Three swims later I had absolutely nothing to show for my efforts, nearly two hours spent scratching my head and trying to work out what was going wrong, bread I always find when roving in those conditions works very well and couldn't buy a bite. I continued to move around and was now a mile or so upstream from where I first started, the walk did warm me up slightly, coincidentally not as much as seeing your float slip away after your first trot in the next swim. It was the perfect start in the run and whatever I had hooked was a playing a very slow deep and hard fight, at first I thought I'd hooked a Barbel, a couple of minutes of hanging deep had me thinking but all the time I was slowly gaining on it. Shortly after getting the fish parallel with me it came up out of the murky brown water and a large Chub surfaced, I scrambled to get the net and slipped the net under what was an easy five, maybe even "six-pounder".

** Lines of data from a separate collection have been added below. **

Lemma reverseBytes20_range (x : Z) : 0 <= reverseBytes20 x < 2 ^ 160.
Proof.
  assert (Hnn : 0 <= reverseBytes20 x).
  { apply Z.bits_iff_nonneg_ex. exists 160. intros m Hm.
    rewrite reverseBytes20_testbit by lia.
    replace (m <? 160) with false by (symmetry; apply Z.ltb_ge; lia).
    reflexivity. }
  split; [assumption | ].
  destruct (Z.eq_dec (reverseBytes20 x) 0) as [-> | Hne]; [lia | ].
  apply Z.log2_lt_pow2; [lia | ].
  destruct (Z.lt_ge_cases (Z.log2 (reverseBytes20 x)) 160) as [Hlt | Hge]; [assumption | ].
  pose proof (Z.bit_log2 (reverseBytes20 x) ltac:(lia)) as Hbit.
  rewrite reverseBytes20_testbit in Hbit by lia.
  replace (Z.log2 (reverseBytes20 x) <? 160) with false in Hbit
    by (symmetry; apply Z.ltb_ge; lia).
  discriminate.
Qed.

Lemma reverseBytes20_involutive (x : Z) :
  0 <= x < 2 ^ 160 -> reverseBytes20 (reverseBytes20 x) = x.
Proof.
  intros Hx. apply Z.bits_inj'. intros n Hn.
  rewrite reverseBytes20_testbit by lia.
  destruct (Z.ltb_spec n 160) as [Hlt | Hge]; cbn [andb].
  - assert (Hq : 0 <= n / 8 < 20 /\ 0 <= n - 8 * (n / 8) < 8)
      by (Z.div_mod_to_equations; lia).
    rewrite reverseBytes20_testbit by lia.
    replace (n + 152 - 16 * (n / 8) <? 160) with true
      by (symmetry; apply Z.ltb_lt; lia).
    cbn [andb]. f_equal.
    assert (Hq' : (n + 152 - 16 * (n / 8)) / 8 = 19 - n / 8).
    { symmetry. apply (Z.div_unique _ 8 _ (n - 8 * (n / 8))); lia. }
    rewrite Hq'. lia.
  - symmetry. apply (testbit_above x 160 n); lia.
Qed.

(** The repository's own test vectors (test/PayloadExtractor.t.sol). *)
Example test_ParseFullPayload :
  parsePayload Scenario.PAYLOAD
  = Ok {| txId := 0x1d3981b4c1f92b6633fc5acd8e02aa4859240122f1a1f1c40ed847c8bf2e6947;
          addressField5 := 0x02fda8ea1daE25d1F5FaFCA5Efe27E086Fd5a00A;
          chainId := 0x6eee;
          amount := 6;
          addressField7 := 0x1234567890AbcdEF1234567890aBcdef12345678 |}.
Proof. vm_compute. reflexivity. Qed.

5.12. My best from this watercourse, breeze block of Chub. |
It was clearly a big fish and had gorged on water snail recently as it coughed up a few dozen onto the mat when I prepared the scales, it was thick, deep and a very good length too, it had all the hallmarks of a "six", the scales gave me a reading of 5lb 12oz and a new best for the river, one I have fished extensively and not managed anything over "5.10" which was back in 2011, I was understandably very happy and on my first trot too, I staked the keepnet in the margins and slipped her in. The next twenty minutes provided me with a very pleasing head of Chub, the next five fish weighed 4.13, 3.15, 3.7, 3.8 and 2.12 which was not bad at all, then the trot started to slow up so I put the rod aside and laced the run with bread crumb at 30 second intervals to stimulate the shoal into feeding again, I was certain more were present.
On the entire 2 mile beat I fished this was the only area that held fish. |
I had a quick chinwag on the phone with a friend before casting back out and for the next two hours the sport was consistent and another five Chub made there way into the safety of my awaiting net, I was in the zone, the size of the Chub seemed to increase again as fish of 4.10, 5.02, 4.07, 4.14 and 5.03. It was a red-letter-day and in the conditions it took some staying power to continue fishing and I'm glad I did!
48lb 7oz of Chub was just what the doctor ordered. I decided to give another swim a go after my Chub tree died off but I spent another thirty minutes without a bite, it seems all the Chub in a mile and half section were held up in one swim, amazing how different the day could have been had I not fished that swim, lucky me eh!
Cracking session that James, and what a clonker of a Chub.
ReplyDeleteAmazing catch and a clever idea to rest it while you teased them back into action!
ReplyDeleteI was very pleased, many years spent hunting for them, a "six" surely isn't too far away!. The resting of the swim often works well, especially if the bites start off really positive and tail off quickly, just give them a false sense of security.